I have a dual Xeon system that works great when hyperthreading is enabled (top
output shows 4 virtual CPUs) but when a new kernel loaded them without their
"sibling", meaning no hyperthreading (top output shows two CPUs), performance
was severely degraded. So I "downgraded" to an earlier kernel that would load
them as 4 virtual CPUs, and the machine runs fine.

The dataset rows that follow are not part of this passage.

Lemma with_cur_id s : with_cur (cur s) s = s.
Proof. by destruct s. Qed.
(** A pass of the scheduler stops at the first runnable process. *)
Lemma scheduler_loop_spec l : forall n s, cur s = None ->
  match find (runnable s) l with
  | Some q => scheduler_loop away l n (KSt [] s) = Sleeping ("swtch", 0) (KSt [proc_lock q] (dispatched q s))
  | None => exists n', scheduler_loop away l n (KSt [] s) = Ok n' (KSt [] s)
  end.
Proof.
  induction l as [|p l IH]; intros n s Hc; cbn [find scheduler_loop]; [by exists n|]. unfold runnable at 1.
  unfold acquire, release, gets, updp, modify, away, mbind, M_bind, mret, M_ret. cbn [held st]. rewrite (bool_decide_eq_false_2 (proc_lock p ∈ [])) by set_solver.
  cbn [held st]. case_bool_decide as E; [done|]. cbn [held st]. rewrite (bool_decide_eq_true_2 (proc_lock p ∈ [proc_lock p])) by set_solver. rewrite filter_cons_False by tauto. by apply IH.
Qed.
Definition next_proc s p : option Z := find (runnable s) (seqZ (p + 1) (NPROC - 1 - p) ++ seqZ 0 NPROC).
Lemma find_app {X} (f : X -> bool) l l' : find f (l ++ l') = match find f l with Some x => Some x | None => find f l' end.
Proof. induction l as [|x l IH]; cbn; [done|]. by destruct (f x). Qed.
Lemma continue_spec s p : match next_proc (with_cur None s) p with
  | Some q => continue p (KSt [proc_lock p] s) = Sleeping ("swtch", 0) (KSt [proc_lock q] (dispatched q (with_cur None s)))
  | None => continue p (KSt [proc_lock p] s) = Ok tt (KSt [] (with_cur None s))
  end.
Proof.
  set (s0 := with_cur None s). assert (cur s0 = None) as Hc by done. unfold next_proc, continue. rewrite find_app.
  pose proof (scheduler_loop_spec (seqZ (p + 1) (NPROC - 1 - p)) 0 s0 Hc) as H1. pose proof (scheduler_loop_spec (seqZ 0 NPROC) 0 s0 Hc) as H2.
  unfold scheduler, release, modify, mbind, M_bind, mret, M_ret in *. cbn [held st]. rewrite (bool_decide_eq_true_2 (proc_lock p ∈ [proc_lock p])) by (left; done).
  rewrite filter_cons_False by (intros E; by apply E). change (filter (fun x => x <> proc_lock p) []) with (@nil lockid). fold s0.
  destruct (find (runnable s0) (seqZ (p + 1) (NPROC - 1 - p))) as [q|]; [by rewrite H1|]. destruct H1 as [n1 ->]. cbn [held st]. change (with_cur None s0) with s0.
  destruct (find (runnable s0) (seqZ 0 NPROC)) as [q|]; [by rewrite H2|]. by destruct H2 as [n2 ->].
Qed.
Lemma resume_spec q s : cur s = Some q -> resume (KSt [proc_lock q] s) = Ok tt (KSt [] (upd_proc q (set_chan None) s)).
Proof.
  intros Hc. unfold resume, myproc, gets, updp, release, modify, mbind, M_bind. cbn [held st]. rewrite Hc. cbn [nonnull]. unfold mret, M_ret. cbn [held st].
  rewrite (bool_decide_eq_true_2 (proc_lock q ∈ [proc_lock q])) by set_solver. rewrite filter_cons_False by tauto. done.
Qed.
(** The state when the process [p] has given up the CPU in [s] and another runs. *)
Definition switched s p : kern :=
  match next_proc (with_cur None s) p with
  | Some q => upd_proc q (set_chan None) (dispatched q (with_cur None s))
  | None => with_cur None s
  end.

(** ** The invariant *)

Record sys_inv s A : Prop := {
  si_proc : proc_inv s A;
  si_cur : forall p, cur s = Some p -> p_state (getp s p) = RUNNING;
  si_run : forall p, p_state (getp s p) = RUNNING -> cur s = Some p;
}.
(** The bytes the process may change in user mode: those its page table gives it, and the
    registers, which the trap handler saves in its trap frame. *)
Definition reaches_byte s p x : Prop :=
  (exists va, uaddr (ram (km s)) (p_pagetable (getp s p)) va = Some x) \/ p_trapframe (getp s p) <= x < p_trapframe (getp s p) + TF_SIZE.
(** What a call may assume: the pids are not used up, the arguments are a C int or an
    unsigned address, and init does not exit. *)
Definition ok_op s (o : op) : Prop :=
  match o with
  | OFork => nextpid s < 2 ^ 31 - 1
  | OGrow n => - 2 ^ 31 <= n < 2 ^ 31
  | OWait addr => 0 <= addr
  | OExit _ => cur s <> initproc s
  | OUser w => forall p x, cur s = Some p -> ~ reaches_byte s p x -> rd w x = rd (ram (km s)) x
  | _ => True
  end.

Lemma find_runnable s l q : find (runnable s) l = Some q -> p_state (getp s q) = RUNNABLE /\ q ∈ l.
Proof. intros H. apply List.find_some in H as [H1 H2]. unfold runnable in H2. apply bool_decide_eq_true_1 in H2. by apply list_elem_of_In in H1. Qed.
Lemma getp_cur v s q : getp (with_cur v s) q = getp s q.
Proof. done. Qed.
Lemma getp_dispatched q s j : getp (upd_proc q (set_chan None) (dispatched q (with_cur None s))) j = if decide (j = q) then set_chan None (set_state RUNNING (getp s q)) else getp s j.
Proof. unfold dispatched. destruct (decide (j = q)) as [->|]; [rewrite getp_upd_eq, getp_cur, getp_upd_eq, getp_cur; done|]. rewrite getp_upd_ne, getp_cur, getp_upd_ne, getp_cur by done. done. Qed.

Lemma switched_inv s p A : proc_inv s A -> (forall j, p_state (getp s j) <> RUNNING) -> sys_inv (switched s p) A.
Proof.
  intros I Hn. unfold switched. destruct (next_proc _ p) as [q|] eqn:E; cycle 1.
  - split; [|done|intros j Hj; by destruct (Hn j)]. eapply inv_same; try done. apply (pmem_same kend trampoline pool R0 K s); [done|done|apply I].
  - apply find_runnable in E as [E _]. rewrite getp_cur in E. pose proof (getp_dispatched q s) as G. set (s' := upd_proc q _ _) in *.
    assert (forall j, same_proc (getp s j) (getp s' j)) as Hs.
    { intros j. rewrite G. destruct (decide (j = q)) as [->|]; [|apply same_proc_refl]. split; cbn; try done; rewrite E; done. }
    split.
    + eapply inv_same; try done. apply (pmem_same kend trampoline pool R0 K s); [|done|apply I]. intros j _. split_and!; apply (Hs j).
    + intros j [= <-]. rewrite G, decide_True by done. done.
    + intros j Hj. rewrite G in Hj. destruct (decide (j = q)) as [->|]; [done|]. by destruct (Hn j).
Qed.
Lemma inv_resize s s' A p v pages' : proc_inv s A -> others p s s' -> nextpid s' = nextpid s -> getp s' p = set_sz v (getp s p) -> is_Some (A !! p) ->
  pmem K s' (<[p := pages']> A) -> proc_inv s' (<[p := pages']> A).
Proof.
  intros I [Ho _ Ei _ Er] En Ep HA Hp. eapply (inv_image kend trampoline pool R0 K s); try done.
  - intros x ->. by rewrite Ep.
  - rewrite Er. apply (pi_files _ _ _ _ _ _ _ I).
Qed.

Section Calls.
Hypothesis kend_kern : KERNBASE <= kend.
Hypothesis pool_nodup : NoDup pool.
Hypothesis pool_pages : Forall (page kend) pool.
Hypothesis tramp_ok : trampoline mod 4096 = 0 /\ 0 <= trampoline /\ trampoline + 4096 <= 2 ^ 56.
Hypothesis xstate_off : forall np i q, 0 <= i < 4 -> q ∈ pool -> off_page (xstate_at np + i) q.
Hypothesis frame_off : forall x q, in_frame fr x -> q ∈ pool -> off_page x q.
Hypothesis frame_apart : frame_disj fr.

(** A process that is neither [p] nor new keeps its state, except that a sleeper may be woken. *)
Definition keeps p s s' : Prop := forall q, q <> p -> p_state (getp s q) <> UNUSED ->
  p_state (getp s' q) = p_state (getp s q) \/ (p_state (getp s q) = SLEEPING /\ p_state (getp s' q) = RUNNABLE) \/ (p_state (getp s q) = ZOMBIE /\ p_state (getp s' q) = UNUSED).
(** What the processes other than [p] have in memory stays: their pages are mapped where they
    were and hold the same bytes, and so do their saved registers.  (A zombie may be freed.) *)
Definition unharmed p s A s' A' : Prop := forall q pages, q <> p -> alive s q -> A !! q = Some pages ->
  A' !! q = Some pages /\ p_trapframe (getp s' q) = p_trapframe (getp s q) /\
  forall x, x ∈ p_trapframe (getp s q) :: pages.*1 -> same_page (ram (km s)) (ram (km s')) x.
(** A call returns, or the process gives up the CPU. *)
Definition call_post o s A p : Prop :=
  (o <> OYield /\ exists s' A', call o (KSt [] s) = Ok tt (KSt [] s') /\ sys_inv s' A' /\ cur s' = Some p /\ keeps p s s' /\ unharmed p s A s' A') \/
  (exists s', call o (KSt [] s) = Sleeping ("swtch", 0) (KSt [proc_lock p] s') /\ proc_inv s' A /\ (forall j, p_state (getp s' j) <> RUNNING) /\ keeps p s s' /\ unharmed p s A s' A).

Lemma sys_alive s A p : sys_inv s A -> cur s = Some p -> alive s p /\ exists pages, A !! p = Some pages.
Proof using.
  clear kend_kern pool_nodup pool_pages tramp_ok xstate_off frame_off frame_apart. intros [I Hc _] Hp. pose proof (Hc p Hp) as E. assert (used s p) as Hu by (unfold used; by rewrite E). split; [unfold alive; by rewrite E|].
  destruct (slots_used s A p (pi_slots _ _ _ _ _ _ _ I) Hu) as [pages HA]. by exists pages.
Qed.

Lemma users_their s A p q pages x : q <> p -> A !! q = Some pages -> x ∈ p_trapframe (getp s q) :: pages.*1 -> x ∈ users s (delete p A).
Proof using.
  clear. intros Hne HA Hx. assert (delete p A !! q = Some pages) as HA' by (by rewrite lookup_delete_ne).
  rewrite (users_delete s _ q pages HA'). rewrite elem_of_cons in Hx. rewrite elem_of_cons, elem_of_app. tauto.
Qed.
(** The pages of [p] are not those of others. *)
Lemma theirs_apart s A p pages x y : pmem K s A -> A !! p = Some pages -> x ∈ users s (delete p A) -> y ∈ p_trapframe (getp s p) :: pages.*1 -> forall a, x <= a < x + 4096 -> ~ y <= a < y + 4096.
Proof using kend_kern pool_nodup pool_pages.
  clear tramp_ok frame_off frame_apart xstate_off xstate_at forkret_at. intros Hpm HA Hx Hy a Ha Hb. pose proof (users_delete s A p pages HA) as Hperm.
  assert (x ∈ users s A ++ K) as Hxu by (rewrite elem_of_app, Hperm, elem_of_cons, elem_of_app; tauto).
  assert (y ∈ users s A ++ K) as Hyu by (rewrite elem_of_app, Hperm, elem_of_cons, elem_of_app; rewrite elem_of_cons in Hy; tauto).
  destruct (pmem_page kend trampoline pool R0 kend_kern pool_nodup pool_pages K s A x Hpm Hxu) as [_ Hpx]. destruct (pmem_page kend trampoline pool R0 kend_kern pool_nodup pool_pages K s A y Hpm Hyu) as [_ Hpy].
  destruct Hpm as [R Hp]. destruct (pm_mem _ _ _ _ _ _ _ _ Hp) as (l & own & Hat). pose proof (mem_nodup kend pool pool_nodup _ _ _ _ _ Hat) as Hnd.
  assert (x <> y) as Hxy.
  { intros ->. rewrite Hperm in Hnd. change (p_trapframe (getp s p) :: pages.*1 ++ users s (delete p A)) with ((p_trapframe (getp s p) :: pages.*1) ++ users s (delete p A)) in Hnd.
    rewrite <- app_assoc in Hnd. apply NoDup_app in Hnd as (_ & Hd & _). apply (Hd y Hy). rewrite elem_of_app. by left. }
  destruct (page_disjoint kend x y); [done|done|done|lia|lia].
Qed.
Lemma unharmed_mem p s A s' A' : pmem K s A -> (forall q pages, q <> p -> alive s q -> A !! q = Some pages -> A' !! q = Some pages /\ p_trapframe (getp s' q) = p_trapframe (getp s q)) ->
  (forall x, x ∈ users s (delete p A) -> page kend x -> same_page (ram (km s)) (ram (km s')) x) -> unharmed p s A s' A'.
Proof using kend_kern pool_nodup pool_pages.
  clear tramp_ok frame_off frame_apart xstate_off xstate_at forkret_at. intros Hpm H1 H2 q pages Hne Hal HA. destruct (H1 q pages Hne Hal HA) as [H3 H4]. split_and!; [done|done|]. intros x Hx.
  apply H2; [by eapply users_their|]. apply (pmem_page kend trampoline pool R0 kend_kern pool_nodup pool_pages K s A x Hpm). rewrite elem_of_app, (users_delete s A q pages HA), elem_of_cons, elem_of_app. rewrite elem_of_cons in Hx. tauto.
Qed.
Lemma unharmed_km p s A s' : km s' = km s -> (forall q, q <> p -> p_trapframe (getp s' q) = p_trapframe (getp s q)) -> unharmed p s A s' A.
Proof using.
  clear kend_kern pool_nodup pool_pages tramp_ok xstate_off frame_off frame_apart. intros Ek Et q pages Hne _ HA. split_and!; [done|by apply Et|]. rewrite Ek. intros x _ a _. done.
Qed.
Lemma stays_users p s A m m' U x : x ∈ users s (delete p A) -> page kend x -> (forall y, y ∈ users s (delete p A) -> y ∈ U) -> stays pool U m m' -> same_page (ram m) (ram m') x.
Proof using pool_pages.
  clear kend_kern pool_nodup tramp_ok xstate_off frame_off frame_apart. intros Hx Hpg HU Hs. apply (stays_in kend pool pool_pages U m m'); auto.
Qed.

Lemma call_fork s A p : sys_inv s A -> cur s = Some p -> ok_op s OFork -> call_post OFork s A p.
Proof using kend_kern pool_nodup pool_pages tramp_ok.
  intros S Hc Hok. left. split; [done|]. destruct (sys_alive s A p S Hc) as [Hal [pages HA]]. pose proof S as [I H1 H2].
  destruct (wp_elim _ _ _ (fork_spec kend trampoline forkret_at pool R0 K kend_kern pool_nodup pool_pages tramp_ok s A p pages I Hok Hc Hal HA)) as (r & [h s'] & E & Hh & Hcase). cbn [held st] in *. subst h.
  assert (call OFork (KSt [] s) = Ok tt (KSt [] s')) as Ecall by (unfold call, mbind, M_bind; by rewrite E).
  assert (forall y, y ∈ users s (delete p A) -> y ∈ users s A ++ K) as HU by (intros y Hy; rewrite elem_of_app, (users_delete s A p pages HA), elem_of_cons, elem_of_app; tauto).
  destruct Hcase as [(_ & D & Hst & I')|(np & pages' & _ & HAn & F & I')].
  - exists s', A. split; [done|]. assert (forall j, p_state (getp s' j) = p_state (getp s j)) as Es.
    { intros j. destruct (decide (p_state (getp s j) = UNUSED)) as [Eu|Eu]; [|by rewrite (id_used _ _ D j)]. rewrite Eu. apply not_used, (id_free _ _ D). unfold used. tauto. }
    split_and!; [split; [done|..]|rewrite (id_cur _ _ D); done| |]; try (intros j; rewrite Es; intros; rewrite ?(id_cur _ _ D) in *; auto).
    apply unharmed_mem; [apply I|intros q pg _ [Hu _] HAq; by rewrite (id_used _ _ D q Hu)|]. intros x Hx Hpg. by eapply stays_users.
  - exists s', (<[np := pages']> A). pose proof (fk_others _ _ _ _ _ _ _ _ _ _ F) as Ho. pose proof (fk_cur _ _ _ _ _ _ _ _ _ _ F) as Ec. pose proof (fk_child _ _ _ _ _ _ _ _ _ _ F) as Ech. pose proof (fk_unused _ _ _ _ _ _ _ _ _ _ F) as Eu.
    assert (p <> np) as Hne by (intros ->; destruct Hal; congruence). split; [done|]. split_and!; [split; [done|..]|congruence| |].
    + intros j Hj. rewrite Ho by congruence. apply H1. congruence.
    + intros j Hj. rewrite Ec. destruct (decide (j = np)) as [->|Hj']; [by rewrite Ech in Hj|]. rewrite Ho in Hj by done. by apply H2.
    + intros j _ Hj. left. by rewrite Ho by congruence.
    + apply unharmed_mem; [apply I|intros q pg _ Hq HAq|intros x Hx Hpg; by eapply stays_users; [..|apply F]]. assert (q <> np) as Hqn by (intros ->; congruence). by rewrite lookup_insert_ne, Ho.
Qed.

Also, if this machine is a NFS server, try unmounting all the NFS clients and
see if there is still a problem.
Random freezes could also point to a bad or overheated CPU.
Patrick
On Wed, 11 May 2005, Gabe Langbaue wrote:
>Okay, the whole story goes like this...we had an old sun system that ran
>these scripts. When I started taking care of it in September, it was
>obvious that this system was too old and decrepit to continue. Luckily, I
>was able to convince the powers that be that a new system was needed. The
>new system came in December, and we transfered all scripts and updated
>GEMPAK and LDM to the new versions. The system worked fine from about
>Christmas until maybe a month ago. Around this time I added a couple
>scripts (model differences). When the crashes started occuring, my
>immediate thought was an error with one of the new scripts. Therefore, I
>disabled all of them, to no avail. I then looked and found a java script
>that had stopped working and thought that was the problem. I disbaled it
>and found no change in performance.
>
>It appears to me that the crashes occur randomly. At different times of
>the day and after very different uptimes. Sometimes we're up for a week,
>sometimes (like yesterday) 3 crashes in a single day. Therefore, I
>conclude that if it is a single script, it's one that runs at least
>hourly. I've made a list of all of these scripts and am now disabling
>them one by one to see if I get any results.